Exercise instructions →
Collect all lines from the listing that include the string "then".

Given information →

Lemma fish_wrapper_from words path : path ∈ fish_shell_wrapper_paths shell_split words → from_words words path.
Proof.
  destruct words as [|flag [|command [|]]]; cbn [fish_shell_wrapper_paths]; try (by intros ?%elem_of_nil).
  - apply (wrapped_from _ flag _); [by left|by right|]. intros inner. apply posix_reader_from.
  - case_decide; [|by intros ?%elem_of_nil].
    apply (wrapped_from _ command command); [right; by left|by left|]. intros inner. apply posix_reader_from.
Qed.

Lemma powershell_wrapper_from words path : path ∈ powershell_wrapper_paths shell_split words → from_words words path.
Proof.
  destruct words as [|flag command]; cbn [powershell_wrapper_paths]; [by intros ?%elem_of_nil|].
  case_match; [by intros ?%elem_of_nil|]. destruct command as [|c [|d l]]; [by intros ?%elem_of_nil| |].
  - apply (wrapped_from _ c c); [right; by left|by left|]. intros inner. apply powershell_reader_from.
  - intros Hp. by apply from_words_tail, powershell_reader_from.
Qed.

Lemma complete_reader_from words direct path :
  path ∈ complete_reader_word_paths shell_split words direct → from_words words path.
Proof.
  destruct words as [|w words]; cbn [complete_reader_word_paths]; [by intros ?%elem_of_nil|].
  destruct (executable_name w) as [x|]; [|by intros ?%elem_of_nil]. intros Hp. apply from_words_tail.
  repeat case_decide; [destruct direct; [by apply cat_from|by apply elem_of_nil in Hp]|by apply bat_from
    |by apply powershell_content_from|by eapply posix_wrapper_from|by apply fish_wrapper_from
    |by apply powershell_wrapper_from|by apply elem_of_nil in Hp].
Qed.

(** ** Properties *)

(** Which kind of loads a tool call can have. *)
Definition call_source (tool_name : string) (args : Json) (source : SkillLoadSource) : Prop :=
  let skill_tool := normalize_identifier tool_name ∈ ["skill"; "skillview"; "loadskill"] in
  let reader := is_structured_reader tool_name = true ∧ has_partial_read_controls args = false in
  match source with
  | SkillTool => skill_tool
  | StructuredRead => ¬ skill_tool ∧ reader
  | ShellRead => ¬ skill_tool ∧ ¬ reader ∧ is_shell_tool (normalize_identifier tool_name) = true
  end.

(** Where in the arguments a detected name comes from. *)
Definition origin (tool_name : string) (args : Json) (source : SkillLoadSource) (n : string) : Prop :=
  match source with
  | SkillTool => n ≠ EmptyString
      ∧ ∃ key value, (key, Str value) ∈ members args
          ∧ key ∈ ["skill"; "skillname"; "name"] ∧ trim value = n
  | StructuredRead =>
      ∃ key v path, (key, v) ∈ members args
        ∧ key ∈ ["path"; "filepath"; "filename"; "file"; "paths"; "uri"; "absolutepath"]
        ∧ string_in v path ∧ names_skill path n
  | ShellRead =>
      ∃ key command words path, (key, Str command) ∈ members args ∧ key ∈ ["command"; "cmd"]
        ∧ standalone_command_words shell_split command = Some words
        ∧ existsb is_control_word words = false ∧ str_any is_newline command = false
        ∧ path ∈ complete_reader_word_paths shell_split words
            (negb (bool_decide (normalize_identifier tool_name ∈ ["powershell"; "pwsh"])))
        ∧ from_words words path ∧ names_skill path n
  end.
(* ===== verification/Float64.v ===== *)
(** * The type [f64]

    IEEE 754 double precision as the standard library specifies it
    ([SpecFloat] with 53 bits and maximal exponent 1024), with the operations
    the cost arithmetic uses: conversion from [u64], the four operations,
    comparison, [is_finite] and [round]. *)

From Stdlib Require Import ZArith SpecFloat.
From stdpp Require Import base list.
From S2P Require Import Prelude.

Local Open Scope Z_scope.

Definition f64 : Type := spec_float.

Definition f64_add : f64 → f64 → f64 := SFadd 53 1024.
Definition f64_sub : f64 → f64 → f64 := SFsub 53 1024.
Definition f64_mul : f64 → f64 → f64 := SFmul 53 1024.
Definition f64_div : f64 → f64 → f64 := SFdiv 53 1024.
Definition f64_ltb : f64 → f64 → bool := SFltb.

(** [n as f64]: rounded to nearest, ties to even. *)
Definition f64_of_Z (n : Z) : f64 := binary_normalize 53 1024 n 0 false.

Definition f64_zero : f64 := S754_zero false.

Definition is_finite (x : f64) : bool :=
  match x with
  | S754_zero _ | S754_finite _ _ _ => true
  | S754_infinity _ | S754_nan => false
  end.

(** [f64::round]: to the nearest integer, halfway cases away from zero. *)
Definition f64_round (x : f64) : f64 :=
  match x with
  | S754_finite s m e =>
      if 0 <=? e then x
      else
        let unit := 2 ^ (- e) in
        let q := Zpos m / unit in
        let q := if unit <=? 2 * (Zpos m mod unit) then q + 1 else q in
        binary_normalize 53 1024 (cond_Zopp s q) 0 s
  | _ => x
  end.

(** [Iterator::sum]: the sum starts from [-0.0]. *)
Definition f64_sum (xs : list f64) : f64 := foldl f64_add (S754_zero true) xs.

(** ** Sign

    A number that is not below zero and not a NaN; [-0.0] counts as zero. *)
Definition nonneg (x : f64) : bool :=
  match x with
  | S754_zero _ | S754_infinity false | S754_finite false _ _ => true
  | _ => false
  end.

Lemma shr_1_nonneg r : 0 <= shr_m r → 0 <= shr_m (shr_1 r).
Proof. destruct r as [[|[p|p|]|p] r s]; cbn; lia. Qed.

Lemma iter_pos_invariant {A} (P : A → Prop) (f : A → A) :
  (∀ x, P x → P (f x)) → ∀ n x, P x → P (SpecFloat.iter_pos f n x).
Proof. intros Hf n. induction n as [n IH|n IH|]; intros x Hx; cbn; auto. Qed.

Lemma shr_nonneg r e n : 0 <= shr_m r → 0 <= shr_m (shr r e n).1.
Proof.
  intros Hr. destruct n as [|n|n]; cbn; [done| |done].
  by apply (iter_pos_invariant (λ r, 0 <= shr_m r) shr_1 shr_1_nonneg).
Qed.

Lemma shr_fexp_nonneg m e l : 0 <= m → 0 <= shr_m (shr_fexp 53 1024 m e l).1.
Proof.
  intros Hm. apply shr_nonneg. by destruct l as [|[]].
Qed.

Lemma round_nearest_even_nonneg m l : 0 <= m → 0 <= round_nearest_even m l.
Proof. intros Hm. destruct l as [|[]]; cbn; [lia| |lia|lia]. destruct (Z.even m); lia. Qed.

Lemma round_aux_nonneg m e l : 0 <= m → nonneg (binary_round_aux 53 1024 false m e l) = true.
Proof.
  intros Hm. unfold binary_round_aux.
  pose proof (shr_fexp_nonneg m e l Hm) as H1.
  destruct (shr_fexp 53 1024 m e l) as [r1 e1]. cbn in H1.
  pose proof (shr_fexp_nonneg _ e1 loc_Exact
    (round_nearest_even_nonneg (shr_m r1) (loc_of_shr_record r1) H1)) as H2.
  destruct (shr_fexp 53 1024 _ e1 loc_Exact) as [r2 e2]. cbn in H2.
  destruct (shr_m r2) as [|p|p]; [done| |lia]. by destruct (_ <=? _).
Qed.

Lemma normalize_nonneg m e : 0 <= m → nonneg (binary_normalize 53 1024 m e false) = true.
Proof.
  intros Hm. destruct m as [|m|m]; [done| |lia]. cbn. unfold binary_round.
  destruct (shl_align _ _ _) as [mz ez]. by apply round_aux_nonneg.
Qed.

Lemma f64_of_Z_nonneg n : 0 <= n → nonneg (f64_of_Z n) = true.
Proof. apply normalize_nonneg. Qed.

Lemma f64_add_nonneg x y : nonneg x = true → nonneg y = true → nonneg (f64_add x y) = true.
Proof.
  destruct x as [sx|[]| |[] mx ex], y as [sy|[]| |[] my ey]; try done;
    intros _ _; cbn [f64_add SFadd].
  - by destruct sx, sy.
  - unfold f64_add, SFadd. apply normalize_nonneg. cbn. lia.
Qed.

(** Zero times infinity is excluded by the finiteness of one factor. *)
Lemma f64_mul_nonneg x y :
  nonneg x = true → nonneg y = true → is_finite x = true → is_finite y = true →
  nonneg (f64_mul x y) = true.
Proof.
  destruct x as [sx|[]| |[] mx ex], y as [sy|[]| |[] my ey]; try done; intros _ _ _ _.
  unfold f64_mul, SFmul. by apply round_aux_nonneg.
Qed.

(** Multiplying by a positive finite number, infinities included. *)
Lemma f64_mul_pos_nonneg x m e :
  nonneg x = true → nonneg (f64_mul x (S754_finite false m e)) = true.
Proof.
  destruct x as [sx|[]| |[] mx ex]; try done; intros _.
  unfold f64_mul, SFmul. by apply round_aux_nonneg.
Qed.

Lemma div_core_nonneg m1 e1 m2 e2 :
  0 <= (SFdiv_core_binary 53 1024 (Zpos m1) e1 (Zpos m2) e2).1.1.
Proof.
  unfold SFdiv_core_binary. set (s := _ - _ - _).
  set (m' := match s with Z0 => _ | Zpos _ => _ | Zneg _ => _ end).
  assert (0 <= m') as Hm'.
  { subst m'. destruct s; [lia| |lia]. apply Z.shiftl_nonneg. lia. }
  pose proof (Z_div_mod m' (Zpos m2) eq_refl) as Hd.
  destruct (Z.div_eucl m' (Zpos m2)) as [q r]. cbn. nia.
Qed.

Lemma f64_div_pos_nonneg x m e :
  nonneg x = true → nonneg (f64_div x (S754_finite false m e)) = true.
Proof.
  destruct x as [sx|[]| |[] mx ex]; try done; intros _.
  unfold f64_div, SFdiv. pose proof (div_core_nonneg mx ex m e) as Hq.
  destruct (SFdiv_core_binary _ _ _ _ _ _) as [[q e'] l]. by apply round_aux_nonneg.
Qed.

Lemma f64_round_nonneg x : nonneg x = true → nonneg (f64_round x) = true.
Proof.
  destruct x as [sx|[]| |[] m e]; try done; intros _. cbn.
  destruct (0 <=? e); [done|]. apply normalize_nonneg.
  pose proof (Z.pow_nonneg 2 (- e)).
  assert (0 <= Zpos m / 2 ^ (- e)) by (apply Z_div_nonneg_nonneg; lia).
  destruct (_ <=? _); lia.
Qed.

Lemma f64_sum_nonneg xs : Forall (λ x, nonneg x = true) xs → nonneg (f64_sum xs) = true.
Proof.
  unfold f64_sum. assert (nonneg (S754_zero true) = true) as Ha by done. revert Ha.
  generalize (S754_zero true : f64). induction xs as [|x xs IH]; intros a Ha Hxs; [done|].
  apply Forall_cons in Hxs as [Hx Hxs]. cbn. apply IH; [by apply f64_add_nonneg|done].
Qed.

(** ** Conversion from [u64] is finite *)

Lemma shr_1_le r : 0 <= shr_m r → 0 <= shr_m (shr_1 r) <= shr_m r.
Proof. destruct r as [[|[p|p|]|p] r s]; cbn; lia. Qed.

Lemma shr_le r e n : 0 <= shr_m r → 0 <= shr_m (shr r e n).1 <= shr_m r.
Proof.
  intros Hr. destruct n as [|n|n]; cbn; [lia| |lia].
  apply (iter_pos_invariant (λ r', 0 <= shr_m r' <= shr_m r) shr_1); [|lia].
  intros r' Hr'. pose proof (shr_1_le r'). lia.
Qed.

Lemma shr_exp_le r e n : e <= (shr r e n).2 <= Z.max e (e + n).
Proof. destruct n; cbn; lia. Qed.

Lemma digits2_pos_le p k : Zpos p < 2 ^ k → 0 <= k → Zpos (digits2_pos p) <= k.
Proof.
  revert k. induction p as [p IH|p IH|]; intros k Hp Hk; cbn [digits2_pos];
    (destruct (Z.eq_dec k 0) as [->|Hk0]; [lia|]).
  1,2: replace k with (Z.succ (Z.pred k)) in Hp |- * by lia;
    rewrite Z.pow_succ_r in Hp by lia; rewrite Pos2Z.inj_succ;
    specialize (IH (Z.pred k)); lia.
  lia.
Qed.

Lemma shr_fexp_bound m e l k :
  0 <= m < 2 ^ k → 0 <= k → -1000 <= e <= 900 - k →
  let '(r, e') := shr_fexp 53 1024 m e l in
  0 <= shr_m r <= m ∧ e <= e' <= Z.max e (k + e - 53).
Proof.
  intros Hm Hk He. unfold shr_fexp.
  set (n := fexp 53 1024 (Zdigits2 m + e) - e).
  assert (Zdigits2 m <= k) as Hd.
  { destruct m as [|p|p]; cbn; [lia| |lia]. apply digits2_pos_le; lia. }
  assert (shr_m (shr_record_of_loc m l) = m) as Hrm by (by destruct l as [|[]]).
  pose proof (shr_le (shr_record_of_loc m l) e n) as Hsh. rewrite Hrm in Hsh.
  pose proof (shr_exp_le (shr_record_of_loc m l) e n) as Hsx.
  destruct (shr _ e n) as [r e']. cbn in Hsh, Hsx. split; [lia|].
  unfold n, fexp, emin in Hsx. lia.
Qed.

Lemma round_aux_finite m e l k :
  0 <= m < 2 ^ k → 0 <= k <= 200 → -200 <= e <= 200 →
  is_finite (binary_round_aux 53 1024 false m e l) = true.
Proof.
  intros Hm Hk He. unfold binary_round_aux.
  pose proof (shr_fexp_bound m e l k Hm) as H1.
  destruct (shr_fexp 53 1024 m e l) as [r1 e1]. destruct H1 as [Hr1 He1]; [lia|lia|].
  set (m2 := round_nearest_even _ _).
  assert (0 <= m2 <= shr_m r1 + 1) as Hm2.
  { subst m2. destruct (loc_of_shr_record r1) as [|[]]; cbn; try lia. destruct (Z.even _); lia. }
  assert (m2 < 2 ^ (k + 1)) by (rewrite Z.pow_add_r by lia; lia).
  pose proof (shr_fexp_bound m2 e1 loc_Exact (k + 1)) as H2.
  destruct (shr_fexp 53 1024 m2 e1 loc_Exact) as [r2 e2].
  destruct H2 as [Hr2 He2]; [lia..|].
  destruct (shr_m r2) as [|p|p]; [done| |lia].
  by rewrite (proj2 (Z.leb_le e2 (1024 - 53))) by lia.
Qed.

Lemma f64_of_Z_finite n : 0 <= n < 2 ^ 64 → is_finite (f64_of_Z n) = true.
Proof.
  intros Hn. unfold f64_of_Z, binary_normalize. destruct n as [|p|p]; [done| |lia].
  unfold binary_round, shl_align. set (d := fexp _ _ _).
  assert (Zpos (digits2_pos p) <= 64) as Hd by (apply digits2_pos_le; lia).
  assert (-53 < d <= 11) as Hdb by (subst d; unfold fexp, emin; lia).
  destruct (d - 0) as [|s|s] eqn:Hs.
  - apply (round_aux_finite _ _ _ 64); lia.
  - apply (round_aux_finite _ _ _ 64); lia.
  - assert (Zpos (Pos.iter xO p s) = Zpos p * 2 ^ Zpos s) as Hm.
    { clear. induction s as [|s IH] using Pos.peano_ind; [cbn; lia|].
      rewrite Pos.iter_succ, Pos2Z.inj_succ, Z.pow_succ_r by lia. rewrite Pos2Z.inj_xO. lia. }
    assert (2 ^ Zpos s <= 2 ^ 53) by (apply Z.pow_le_mono_r; lia).
    apply (round_aux_finite _ _ _ 117); [|lia|lia]. rewrite Hm.
    change (2 ^ 117) with (2 ^ 64 * 2 ^ 53). nia.
Qed.
Definition estimate_cost_with_provider (catalog : PricingCatalog) (provider : option string)
    (model : string) (usage : Usage) : option CostEstimate :=
  pricing_for catalog provider model ≫= λ p, estimate_cost p usage.

Definition estimate_cost_with_catalog (catalog : PricingCatalog) (model : string)
    (usage : Usage) : option CostEstimate :=
  pricing_for_model catalog model ≫= λ p, estimate_cost p usage.

(** *** Resolvers *)

Record PricingResolver : Type := { catalogs : list PricingCatalog }.

Definition default_resolver : PricingResolver := {| catalogs := [] |}.

Inductive PricingSourceConfig : Type :=
| Inline (catalog : PricingCatalog)
| File (path : string).

Record PricingConfig : Type := { sources : list PricingSourceConfig }.

Section Sources.
(** [std::fs::read_to_string] and serde's deserialization of a catalog. *)
Context (read_to_string : string → outcome string string).
Context (parse_catalog : string → outcome string PricingCatalog).

Definition from_json_str (catalog_json : string) : outcome PricingCatalogError PricingCatalog :=
  match parse_catalog catalog_json with
  | Ok catalog => let? _ := validate catalog in Ok catalog
  | Err message => Err (JsonError message)
  | Panic => Panic
  end.

Definition load_source (source : PricingSourceConfig) :
    outcome PricingCatalogError PricingCatalog :=
  match source with
  | Inline catalog => let? _ := validate catalog in Ok catalog
  | File path =>
      match read_to_string path with
      | Ok raw => from_json_str raw
      | Err source => Err (FileRead path source)
      | Panic => Panic
      end
  end.

Fixpoint load_sources (l : list PricingSourceConfig) :
    outcome PricingCatalogError (list PricingCatalog) :=
  match l with
  | [] => Ok []
  | source :: l =>
      let? catalog := load_source source in
      let? catalogs := load_sources l in
      Ok (catalog :: catalogs)
  end.

Definition from_config (config : PricingConfig) : outcome PricingCatalogError PricingResolver :=
  outcome_map Build_PricingResolver (load_sources (sources config)).

(** [pricing_catalog_sources_from_config] with [read_catalog] as given. *)
Context {E : Type} (read_catalog : string → outcome E PricingCatalog).

Record PricingCatalogSource : Type := { label : string; cs_catalog : PricingCatalog }.

Fixpoint catalog_sources (index : nat) (l : list PricingSourceConfig) :
    outcome E (list PricingCatalogSource) :=
  match l with
  | [] => Ok []
  | source :: l =>
      let? first :=
        match source with
        | Inline catalog => Ok {| label := "inline:" +:+ dec_of_nat index; cs_catalog := catalog |}
        | File path =>
            outcome_map (Build_PricingCatalogSource ("file:" +:+ path)) (read_catalog path)
        end in
      let? rest := catalog_sources (S index) l in
      Ok (first :: rest)
  end.

Definition pricing_catalog_sources_from_config (config : PricingConfig) :
    outcome E (list PricingCatalogSource) := catalog_sources 0 (sources config).

End Sources.

Record ResolvedPricing : Type := { rp_source : string; rp_pricing : ModelPricing }.

Definition resolve_pricing (l : list PricingCatalogSource) (provider : option string)
    (model : string) : option ResolvedPricing :=
  find_map (λ source,
    Build_ResolvedPricing (label source) <$> pricing_for (cs_catalog source) provider model) l.

Definition resolver_pricing_for (resolver : PricingResolver) (provider : option string)
    (model : string) : option ModelPricing :=
  find_map (λ catalog, pricing_for catalog provider model) (catalogs resolver).

Definition estimate_cost_for_provider (resolver : PricingResolver) (provider : option string)
    (model : string) (usage : Usage) : option CostEstimate :=
  resolver_pricing_for resolver provider model ≫= λ p, estimate_cost p usage.

Definition estimate_billed_cost (resolver : PricingResolver) (provider : option string)
    (model : string) (billed : BilledUsage) : option CostEstimate :=
  resolver_pricing_for resolver provider model
  ≫= λ p, estimate_cost_in_tier p (bu_usage billed) (bu_reported billed).

(** [from_sources], from the snapshots the sources load. *)
Fixpoint from_snapshots (snapshots : list (outcome PricingCatalogError (option PricingCatalog))) :
    outcome PricingCatalogError (list PricingCatalog) :=
  match snapshots with
  | [] => Ok []
  | snapshot :: snapshots =>
      let? snapshot := snapshot in
      match snapshot with
      | Some catalog =>
          let? _ := validate catalog in
          let? rest := from_snapshots snapshots in
          Ok (catalog :: rest)
      | None => from_snapshots snapshots
      end
  end.

(** The process-wide resolver behind its lock. *)
Record ActiveResolver : Type := { active : PricingResolver; active_poisoned : bool }.

Definition active_pricing_resolver (s : ActiveResolver) : PricingResolver :=
  if active_poisoned s then default_resolver else active s.

Definition set_active_pricing_resolver (resolver : PricingResolver) (s : ActiveResolver) :
    outcome PricingCatalogError unit * ActiveResolver :=
  if active_poisoned s
  then (Err (LockPoisoned "poisoned lock: another task failed inside"), s)
  else (Ok (), {| active := resolver; active_poisoned := false |}).
Lemma step_weight c c' : inv c → step serialize c c' → (weight c' < weight c)%nat.
Proof.
  intros Hinv [now i t s' t' Hi Hstep]. pose proof (inv_lock c Hinv) as Hlock.
  destruct t as [r|l|n| |since|a|]; cbn in Hstep.
  - destruct (record_step _ _ _ _) as [[s1 r1]|] eqn:Hr; simplify_eq/=. by eapply record_step_weight.
  - simplify_eq. apply (weight_calmer _ _ _ _ _ Hi); [|cbn; lia..].
    unfold close_for_finalization. destruct (_ || _); [by split; [|right]|].
    split; [|left]; destruct l, (has_evidence (acc c)), (acc c); done.
  - simplify_eq. apply (weight_calmer _ _ _ _ _ Hi); [|cbn; lia..].
    unfold mark_emitted. split; [|right]; destruct (poisoned _), (acc c); done.
  - unfold finish in Hstep. rewrite Hlock in Hstep.
    destruct (finished (acc c)); [|destruct (finish_resume _) as [[a s1]|] eqn:Hr]; simplify_eq;
      apply (weight_calmer _ _ _ _ _ Hi); cbn; rewrite ?bool_decide_eq_true_2 by done; try lia.
    + by split; [|right].
    + by eapply settle_calmer.
    + split; [|left]; by destruct (acc c).
  - destruct (thread_ok_lookup c i _ Hinv Hi) as (Hcl & _). case_bool_decide as Hn; [done|].
    destruct (finish_resume _) as [[a s1]|] eqn:Hr; simplify_eq/=;
      apply (weight_calmer _ _ _ _ _ Hi); cbn; rewrite ?(bool_decide_eq_false_2 (_ = since)) by done;
      rewrite ?bool_decide_eq_true_2 by done; try lia.
    + eapply settle_calmer. by rewrite set_closed_same.
    + by split; [|right].
  - done.
  - done.
Qed.

Definition returned (t : Thread) : Prop :=
  match t with
  | TRecord (RDone _) | TAnswer _ | TIdle => True
  | _ => False
  end.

Expected answer →
      if 0 <=? e then x
        let q := if unit <=? 2 * (Zpos m mod unit) then q + 1 else q in
  if active_poisoned s then default_resolver else active s.
  then (Err (LockPoisoned "poisoned lock: another task failed inside"), s)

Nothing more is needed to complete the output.